Wednesday, March 7, 2012

Crepes stuffed with meat

Crepes, called blini in Russian, is a traditional eastern-europian dish, served in a numerous ways. Crepes stuffed with meat is one of them.
Once on a holiday table, I guarantee, that it will be the first dish to disappear. It may be a piece of work but results are rewarding.

What it is
It's any kind of meat, you name it, cooked, then ground or minced, mixed with caramelized onion and rolled in regular crepes.

How it's served
You can serve it warm on its own or with sour cream on a side (Russian style), soy based sauce (oriental style) or some pickles as a universal accompaniment. Meat stuffed crepes can make great breakfasts for couple days although I doubt it will sit in your fridge that long :).

Some side comments
Don't be intimidated by making your own crepes - it's easy and fun business. I don't think you need special equipment - regular non-stick or heavy iron skillet will work. Iron skillet makes the best crepes although it IS heavy and it won’t be fun anymore to get it up and down all the time while making crepes, so I would recommend non-stick. You will speed up a process if you'll make large crepes on a larger skillet. For hors d'oeuvre style it's better to use smaller skillet. Also you can do 2 skillets at a time to make crepes really fast!
To make crepes I use olive oil although butter can be used instead. I don't think it make much difference in a taste.
Remember the rule: first crepe may not be perfect - don't be discouraged.
Recipe below is for large quantity, you can easily scale it down.

How to store it
Keep it in a refrigerator and brown up rolls on a medium heated and oiled skillet right before serving.
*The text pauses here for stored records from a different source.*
Lemma init_chash_spec ps p :
  p ∈ rr_list ps -> 0 < weight p -> exists pts, init_chash qsort ps = Some pts /\ ring_of (rr_list ps) pts.
Proof.
  intros Hp Hw. pose proof (raw_points_nonempty _ _ Hp Hw) as Hne. unfold init_chash.
  pose proof (qsort_permutation chash_cmp_points (raw_points (rr_list ps)) cmp_points_ok) as Hperm.
  pose proof (qsort_sorted chash_cmp_points (raw_points (rr_list ps)) cmp_points_ok) as Hs.
  destruct (qsort chash_cmp_points (raw_points (rr_list ps))) as [|a l] eqn:E; [by apply Permutation_nil_l in Hperm|].
  destruct (dedupe_loop_spec (length (a :: l) - 1) 0 1 (a :: l) a) as (i & pts & E1 & E2); [lia|cbn [length]; lia|done|].
  change (length (a :: l) =? 0)%nat with false. rewrite E1. cbn [mbind option_bind]. exists (a :: uniq (pt_hash a) l).
  split; [by rewrite E2|]. split; [done|by apply uniq_sorted| |]; intros q Hin.
  - rewrite <- Hperm. apply elem_of_cons in Hin as [->|Hin]; [left|right; by eapply uniq_in].
  - rewrite <- Hperm in Hin. apply elem_of_cons in Hin as [->|Hin]; [exists a; split; [left|done]|].
    destruct (uniq_hashes (pt_hash a) l q Hin) as [Eq|(r & Hr & Eq)]; [exists a; split; [left|done]|exists r; split; [by right|done]].
Qed.

End Ring.

(** ** The search *)

Lemma sorted_lookup pts i j a b :
  StronglySorted hash_lt pts -> pts !! i = Some a -> pts !! j = Some b -> (i < j)%nat -> pt_hash a < pt_hash b.
Proof.
  intros H. revert i j; induction H as [|x l H IH Hx]; intros [|i] [|j] Ha Hb Hij; try (done || lia).
  - injection Ha as <-. rewrite Forall_forall in Hx. apply (Hx b). by eapply list_elem_of_lookup_2.
  - apply (IH i j); [done..|lia].
Qed.

Lemma find_loop_spec pts h fuel i j :
  StronglySorted hash_lt pts -> (i <= j <= length pts)%nat -> (j - i < fuel)%nat ->
  (forall k q, pts !! k = Some q -> ((k < i)%nat -> pt_hash q < h) /\ ((j <= k)%nat -> h <= pt_hash q)) ->
  exists r, find_loop fuel pts h i j = Some r /\ (r <= length pts)%nat
    /\ forall k q, pts !! k = Some q -> (k < r)%nat <-> pt_hash q < h.
Proof.
  intros Hs. revert i j; induction fuel as [|fuel IH]; intros i j Hij Hf Hinv; [lia|]. cbn [find_loop].
  destruct (Nat.leb_spec j i) as [Hle|Hlt].
  { exists i. split; [done|]. split; [lia|]. intros k q Hk. destruct (Hinv k q Hk) as [H1 H2]. split; [done|]. intros Hq.
    destruct (Nat.lt_ge_cases k i); [done|]. specialize (H2 ltac:(lia)). lia. }
  set (k := ((i + j) / 2)%nat). assert (Hk : (i <= k < j)%nat).
  { unfold k. split; [apply Nat.div_le_lower_bound; lia|apply Nat.Div0.div_lt_upper_bound; lia]. }
  destruct (lookup_lt_is_Some_2 pts k) as [q Hq]; [lia|]. rewrite Hq. cbn [mbind option_bind].
  assert (Hbelow : forall m r, pts !! m = Some r -> (m < k)%nat -> pt_hash r < pt_hash q) by (intros; by eapply sorted_lookup).
  assert (Habove : forall m r, pts !! m = Some r -> (k < m)%nat -> pt_hash q < pt_hash r) by (intros; by eapply sorted_lookup).
  assert (Hat : forall r, pts !! k = Some r -> r = q) by (intros; congruence).
  destruct (Z.ltb_spec (pt_hash q) h) as [Hqh|Hqh]; [|destruct (Z.ltb_spec h (pt_hash q)) as [Hhq|Hhq]].
  - apply IH; [lia..|]. intros m r Hm. destruct (Hinv m r Hm) as [H1 H2]. split; [|done]. intros Hmk.
    destruct (decide (m = k)) as [->|]; [by rewrite (Hat r Hm)|]. specialize (Hbelow m r Hm ltac:(lia)). lia.
  - apply IH; [lia..|]. intros m r Hm. destruct (Hinv m r Hm) as [H1 H2]. split; [done|]. intros Hmk.
    destruct (decide (m = k)) as [->|]; [rewrite (Hat r Hm); lia|]. specialize (Habove m r Hm ltac:(lia)). lia.
  - exists k. split; [done|]. split; [lia|]. intros m r Hm. split; [intros Hmk; specialize (Hbelow m r Hm Hmk); lia|].
    intros Hr. destruct (Nat.lt_trichotomy m k) as [?|[->|?]]; [done|rewrite (Hat r Hm) in Hr; lia|].
    specialize (Habove m r Hm ltac:(lia)). lia.
Qed.

Lemma find_chash_point_next pts h :
  StronglySorted hash_lt pts ->
  exists i, find_chash_point pts h = Some i /\ (i <= length pts)%nat
    /\ forall k q, pts !! k = Some q -> (k < i)%nat <-> pt_hash q < h.
Proof.
  intros Hs. apply find_loop_spec; [done|lia|lia|]. intros k q Hk. split; [lia|]. apply lookup_lt_Some in Hk. lia.
Qed.

(** ** The home of a key *)

(** The next point of the ring from [h] on. *)
Definition is_next (l : list chash_point) (h : Z) (q : chash_point) : Prop :=
  q ∈ l /\ ((h <= pt_hash q /\ forall r, r ∈ l -> h <= pt_hash r -> pt_hash q <= pt_hash r)
            \/ (forall r, r ∈ l -> pt_hash r < h) /\ forall r, r ∈ l -> pt_hash q <= pt_hash r).

Lemma is_next_hash l h q q' : is_next l h q -> is_next l h q' -> pt_hash q = pt_hash q'.
Proof.
  intros [Hq [[H1 H2]|[H1 H2]]] [Hq' [[H1' H2']|[H1' H2']]].
  - specialize (H2 q' Hq' H1'). specialize (H2' q Hq H1). lia.
  - specialize (H1' q Hq). lia.
  - specialize (H1 q' Hq'). lia.
  - specialize (H2 q' Hq'). specialize (H2' q Hq). lia.
Qed.

Lemma is_next_sub l l' h q : is_next l h q -> (forall r, r ∈ l' -> r ∈ l) -> q ∈ l' -> is_next l' h q.
Proof. intros [_ H] Hsub Hq. split; [done|]. destruct H as [[H1 H2]|[H1 H2]]; [left|right]; split; auto. Qed.

(** The point a key leads to. *)
Definition chash_home (pts : list chash_point) (key : bytes) : option chash_point :=
  i ← find_chash_point pts (ngx_crc32_long key); pts !! (i mod length pts)%nat.

Lemma chash_home_next pts key :
  pts <> [] -> StronglySorted hash_lt pts -> exists q, chash_home pts key = Some q /\ is_next pts (ngx_crc32_long key) q.
Proof.
  intros Hne Hs. unfold chash_home. set (h := ngx_crc32_long key). destruct (find_chash_point_next pts h Hs) as (i & -> & Hi & Hk).
  cbn [mbind option_bind]. assert (Hpos : (0 < length pts)%nat) by (destruct pts; [done|cbn; lia]).
  destruct (decide (i = length pts)) as [->|Hlt].
  - rewrite Nat.Div0.mod_same. destruct (lookup_lt_is_Some_2 pts 0%nat Hpos) as [q Hq]. exists q. split; [done|].
    split; [by eapply list_elem_of_lookup_2|right]. split; intros r [k Hr]%list_elem_of_lookup.
    + apply (Hk k r Hr). by eapply lookup_lt_Some.
    + destruct k as [|k]; [by simplify_eq|]. specialize (sorted_lookup pts 0 (S k) q r Hs Hq Hr ltac:(lia)). lia.
  - rewrite Nat.mod_small by lia. destruct (lookup_lt_is_Some_2 pts i) as [q Hq]; [lia|]. exists q. split; [done|].
    split; [by eapply list_elem_of_lookup_2|left]. assert (Hqh : ~ pt_hash q < h) by (rewrite <- (Hk i q Hq); lia).
    split; [lia|]. intros r [k Hr]%list_elem_of_lookup Hh. assert (Hki : ~ (k < i)%nat) by (rewrite (Hk k r Hr); lia).
    destruct (decide (k = i)) as [->|]; [by simplify_eq|]. specialize (sorted_lookup pts i k q r Hs Hq Hr ltac:(lia)). lia.
Qed.

(** On the ring of a list of servers the home is the next of all points. *)
Lemma ring_home_next l pts key :
  ring_of l pts -> exists q, chash_home pts key = Some q /\ is_next (raw_points l) (ngx_crc32_long key) q.
Proof.
  intros [Hne Hs Hin Hall]. destruct (chash_home_next pts key Hne Hs) as (q & E & Hq & H). exists q. split; [done|].
  split; [by apply Hin|]. destruct H as [[H1 H2]|[H1 H2]]; [left; split; [done|]|right; split].
  - intros r (r' & Hr' & Er)%Hall Hh. rewrite <- Er in *. by apply H2.
  - intros r (r' & Hr' & Er)%Hall. rewrite <- Er. by apply H1.
  - intros r (r' & Hr' & Er)%Hall. rewrite <- Er. by apply H2.
Qed.

Lemma server_points_server n base prev server q : q ∈ server_points n base prev server -> pt_server q = server.
Proof.
  revert prev; induction n as [|n IH]; intros prev; cbn [server_points]; [by intros ?%not_elem_of_nil|].
  rewrite elem_of_cons. intros [->|H]; [done|by eapply IH].
Qed.

Lemma raw_points_in l q : q ∈ raw_points l <-> exists p, p ∈ l /\ q ∈ peer_points p.
Proof. unfold raw_points. rewrite list_elem_of_In, in_flat_map. by setoid_rewrite <- list_elem_of_In. Qed.

Section Consistent.
Context (qsort : (chash_point -> chash_point -> Z) -> list chash_point -> list chash_point) `{Hq : !QSortOk qsort}.

(** the ring.  [init_chash] keeps a strictly sorted ring in which every
    hash of every server's points is present, and the bisection of
    [find_chash_point] leads each key to the next of these points, clockwise,
    whatever order [qsort] gives to equal points. *)
Theorem chash_ring_next ps p key :
  p ∈ rr_list ps -> 0 < weight p ->
  exists pts q, init_chash qsort ps = Some pts /\ ring_of (rr_list ps) pts
    /\ chash_home pts key = Some q /\ is_next (raw_points (rr_list ps)) (ngx_crc32_long key) q.
Proof.
  intros Hp Hw. destruct (init_chash_spec qsort ps p Hp Hw) as (pts & E & Hr).
  destruct (ring_home_next _ pts key Hr) as (q & Eq & Hn). by exists pts, q.
Qed.

(** C25: the hash is consistent.  The ring of an upstream exists, a key leads
    to the next point of the ring, and when a server is taken out of the
    upstream (all addresses of its name) every key of another server keeps its
    place on the ring: the point it then leads to has the same hash.  It is the
    same point, of the same server, unless points of two servers share just
    that hash; nothing is assumed about other collisions, or about servers with
    several addresses, whose points are all equal. *)
Theorem chash_consistent ps ps' s key p :
  rr_list ps' = filter (fun q => rr_server q <> s) (rr_list ps) -> p ∈ rr_list ps' -> 0 < weight p ->
  exists pts pts' q q', init_chash qsort ps = Some pts /\ init_chash qsort ps' = Some pts'
    /\ chash_home pts key = Some q /\ chash_home pts' key = Some q'
    /\ is_next (raw_points (rr_list ps)) (ngx_crc32_long key) q
    /\ (pt_server q <> s -> pt_hash q' = pt_hash q
        /\ ((forall r, r ∈ raw_points (rr_list ps) -> pt_hash r = pt_hash q -> pt_server r = pt_server q) -> q' = q)).
Proof.
  intros El Hp Hw. assert (Hsub : forall r, r ∈ rr_list ps' -> r ∈ rr_list ps) by (intros r; rewrite El; by intros [_ ?]%list_elem_of_filter).
  destruct (init_chash_spec qsort ps p (Hsub p Hp) Hw) as (pts & E & Hr). destruct (init_chash_spec qsort ps' p Hp Hw) as (pts' & E' & Hr').
  destruct (ring_home_next _ pts key Hr) as (q & Eq & Hq0). destruct (ring_home_next _ pts' key Hr') as (q' & Eq' & Hq').
  exists pts, pts', q, q'. split_and!; [done..|]. intros Hs.
  assert (Hraw : forall r, r ∈ raw_points (rr_list ps') -> r ∈ raw_points (rr_list ps)).
  { intros r (x & Hx & Hrx)%raw_points_in. apply raw_points_in. exists x. auto. }
  assert (Hin : q ∈ raw_points (rr_list ps')).
  { destruct Hq0 as [(x & Hx & Hqx)%raw_points_in _]. apply raw_points_in. exists x. split; [|done]. rewrite El.
    apply list_elem_of_filter. split; [|done]. by rewrite <- (server_points_server _ _ _ _ _ Hqx). }
  assert (Eh : pt_hash q' = pt_hash q) by (eapply is_next_hash; [done|]; by eapply is_next_sub).
  split; [done|]. intros Hno. assert (Es := Hno q' (Hraw _ (proj1 Hq')) Eh). destruct q, q'. cbn in *. congruence.
Qed.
For vegetarian version I do mushrooms in place of meat. Just cook mushrooms in a skillet with a little bit olive oil and salt until liquid evaporates and mushrooms become crispy and somewhat brown. Then grind them up or process and add caramelized onion. Actually crepes can hold any kind of stuffing - your imagination is a limit! It just has to be soft because what matters here is a texture. Crepes are soft so the stuffing should not be tough or too chewy or too crispy either.



For about 30 small crepes:

4 eggs
2 cups all-purpose flour
4 tbs light olive oil (flavorless)
1.5 cup milk
1 cup water
0.5 tsp salt
5 tbs sugar


2 lb inexpensive cut of beef  or chicken (any meat will work but best is with some connective 'gelatinous' tissues - it will make softer and juicier stuffing)
1 big onion, chopped
some salt and black pepper
olive oil (for frying)

- First, prepare filling - cook meat in a boiling and salted water until completely cooked.
- Remove cooked meat from a water and let it cool down a little bit. Then mince it using meat grinder as I do, or kitchen processor, or even plain knife to chop it in a really small pieces.
- Cook onion in a little olive oil until soft and start to become golden brown. Add ground meat to the onion, some salt if needed and pepper. Cook, stirring, for about 15 minutes until golden-brown specks wil be here and there. Your filling is done. Set it aside.
- For crepes, in a big bowl, whisk together eggs, flour, olive oil, salt, sugar and milk until smooth. I like to use handheld mixer for this but it can be done with regular whisk or in a blender. Then add water by portions - you have to get somewhat liquid batter comparable with regular gravy consistency. More liquid your batter is - thinner your crepes will be.
- Science tells us to rest the batter for about 30 minutes for gluten to develop. Sometimes I don't obey it and guess what - couldn't tell a difference! So it's up to you.
- Using big serving spoon, pour batter on a heated skillet with a drop or two of olive oil and swirl around to cover all surface of skillet. Fry on a medium heat until crepe edges will come off. Lifting up one edge, turn crepe over using your finger (don't be scarred - it's not that hot!) and long spatula. Also, here you go, you can master your flipping skills here! Other side will cook faster.

- Repeat the process until all batter is used up.
- Refer to pictures below for how to roll up stuffing in crepes.
- If you like, crepes can be served right away, warm, as is. Although I prefer to fry rolled-up crepes additionally on a skillet with a little olive oil to get that great crispy skin to make contrast to the soft and delightful insides. Just be careful - do not burn crepes at this stage, do this rather on medium-low heat. Enjoy!


This time I used chicken breast for filling.

I used electric grinder to grind the meat.

 Starting on batter for crepes.

Process will go faster if you will use two skillets.


 This is crepe from the heavy iron skillet. Note perfect lacey pattern. Though I don't like to use cast iron one just because it's too heavy.

Yes, it's not chicken filling - I'm vegetarian so I've made some with mushroom filling :)
A crepe has always two different patterns for each side: initially cooked side has fine lacy pattern; on the other side there will "polka dot" style. It's the matter of personal preference which side  to hide and which to show when you roll up a stuffing in.